# Aging beers



## Mismost (May 31, 2017)

gave a buddy a couple of six packs of beers i had made...Pilsner, Octoberfest, cariboo Slobber, Cream Ale....just a mix. Well he is like me, not much of a drinker! All these were at least 6-12 months old.

They had a Little BBQ over the week end and he put those beers out. Another friend was there and he is a beer making guru with the trophies to prove it. I knew he brewed but had never had him try my beers. He went nuts over all of them! Just got off the phone with him...he is super pi$$ed that they are all extract based beers! Heck, I have never done an all grain brew.

Kinda made my day. Frankly, I thought they were just OK beers...except the Slobber, I do really like that one. I gotta think that all that "soak time" must have really helped them out. I'm gonna go bottle diving in my beer Closet and see what else I have in there with some age on it.

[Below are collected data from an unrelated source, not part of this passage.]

Lemma star_greedy_complete k kont m rest :
  Forall (fun c => in_cls k c = true) m ->
  kont rest <> None ->
  star_greedy A k kont (m ++ rest) <> None.
Proof.
  intros F K. induction F as [|c m C F IH]; simpl.
  - destruct rest as [|c t]; simpl; [exact K|].
    destruct (in_cls k c); [|exact K].
    destruct (star_greedy A k kont t); [discriminate|exact K].
  - rewrite C. destruct (star_greedy A k kont (m ++ rest)); [discriminate|].
    contradiction.
Qed.

Lemma star_lazy_sound k kont s (a : A) :
  star_lazy A k kont s = Some a ->
  exists m rest, s = m ++ rest /\ Forall (fun c => in_cls k c = true) m /\
                 kont rest = Some a.
Proof.
  induction s as [|c t IH]; simpl.
  - destruct (kont []) eqn:E; [|discriminate]. intros [= ->]. exists [], []. auto.
  - destruct (kont (c :: t)) eqn:E.
    + intros [= ->]. exists [], (c :: t). auto.
    + destruct (in_cls k c) eqn:C; [|discriminate].
      intros H. destruct (IH H) as (m & rest & -> & F & K).
      exists (c :: m), rest. auto.
Qed.

Lemma star_lazy_complete k kont m rest :
  Forall (fun c => in_cls k c = true) m ->
  kont rest <> None ->
  star_lazy A k kont (m ++ rest) <> None.
Proof.
  intros F K. induction F as [|c m C F IH]; simpl.
  - destruct rest as [|c t]; simpl; destruct (kont _); congruence.
  - destruct (kont (c :: m ++ rest)); [discriminate|]. now rewrite C.
Qed.

(** Whatever the engine returns comes from a match of the pattern followed
    by a success of the continuation. *)
Lemma run_sound r : forall s caps kont (a : A),
  run ci A r s caps kont = Some a ->
  exists m rest caps', s = m ++ rest /\ matches ci r m caps caps' /\
                       kont rest caps' = Some a.
Proof.
  induction r as [p|r1 IH1 r2 IH2|r1 IH1 r2 IH2|r1 IH1|k|k|k|r1 IH1];
    intros s caps kont a; simpl.
  - destruct (match_chars ci p s) as [s'|] eqn:E; [|discriminate].
    apply match_chars_spec in E. destruct E as (m & -> & H).
    intros K. exists m, s', caps. auto.
  - destruct (run ci A r1 s caps kont) as [a'|] eqn:E.
    + intros [= ->]. destruct (IH1 _ _ _ _ E) as (m & rest & caps' & ? & ? & ?).
      exists m, rest, caps'. auto.
    + intros H. destruct (IH2 _ _ _ _ H) as (m & rest & caps' & ? & ? & ?).
      exists m, rest, caps'. auto.
  - intros H. destruct (IH1 _ _ _ _ H) as (m1 & rest1 & caps1 & -> & M1 & H1).
    destruct (IH2 _ _ _ _ H1) as (m2 & rest & caps' & -> & M2 & K).
    exists (m1 ++ m2), rest, caps'. rewrite <- app_assoc. split; [reflexivity|].
    split; [|exact K]. exists m1, m2, caps1. auto.
  - destruct (run ci A r1 s caps kont) as [a'|] eqn:E.
    + intros [= ->]. destruct (IH1 _ _ _ _ E) as (m & rest & caps' & ? & ? & ?).
      exists m, rest, caps'. auto.
    + intros K. exists [], s, caps. auto.
  - intros H. apply star_greedy_sound in H. destruct H as (m & rest & -> & F & K).
    exists m, rest, caps. auto.
  - destruct s as [|c t]; [discriminate|].
    destruct (in_cls k c) eqn:C; [|discriminate].
    intros H. apply star_greedy_sound in H. destruct H as (m & rest & -> & F & K).
    exists (c :: m), rest, caps. repeat split; auto. discriminate.
  - intros H. apply star_lazy_sound in H. destruct H as (m & rest & -> & F & K).
    exists m, rest, caps. auto.
  - intros H. destruct (IH1 _ _ _ _ H) as (m & rest & caps1 & -> & M & K).
    rewrite consumed_app in K. exists m, rest, (caps1 ++ [m]). eauto.
Qed.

I always bottle condition since I don't keg. But, do you guys notice an improvement with aging?


----------



## jburtner (May 31, 2017)

I was going to ask about bottle conditioning. I grew up in Germany so am quite partial to a beer every now and then... If you make it up fresh either with mslt extracts or AG then you typically can age up to a year where they then start to decline. Always better with Trub left in and bottle conditioned IMO but that's just me...

My opinion!
Cheers,
johann


----------



## ceeaton (May 31, 2017)

Mismost said:


> I always bottle condition since I don't keg. But, do you guys notice an improvement with aging?



It improves either way (kegged or bottled; extract or all grain). I just "re-tapped" a keg of Dry Stout that took second fiddle to a kegged Oktoberfest I had, and there was quite the difference even just adding another month of aging. I had made the batch at the end of February. I normally make English style bitters/pale ales/porters and tend to sample them within a few weeks (or hours) of kegging. There is something to be said about a nice young fresh bitter ale, but there is more to be said about a well made and aged beer that's approaching 6 months to a year, just so smooth and well integrated, a harmonic balance; poetry in the glass (or red solo cup).


----------



## spaniel (May 31, 2017)

Really depends on the type. A lot of IPAs are made to drink quite fresh, and aging is counter-productive. On the converse, a high ABV barrel aged stout might improve for a number of years.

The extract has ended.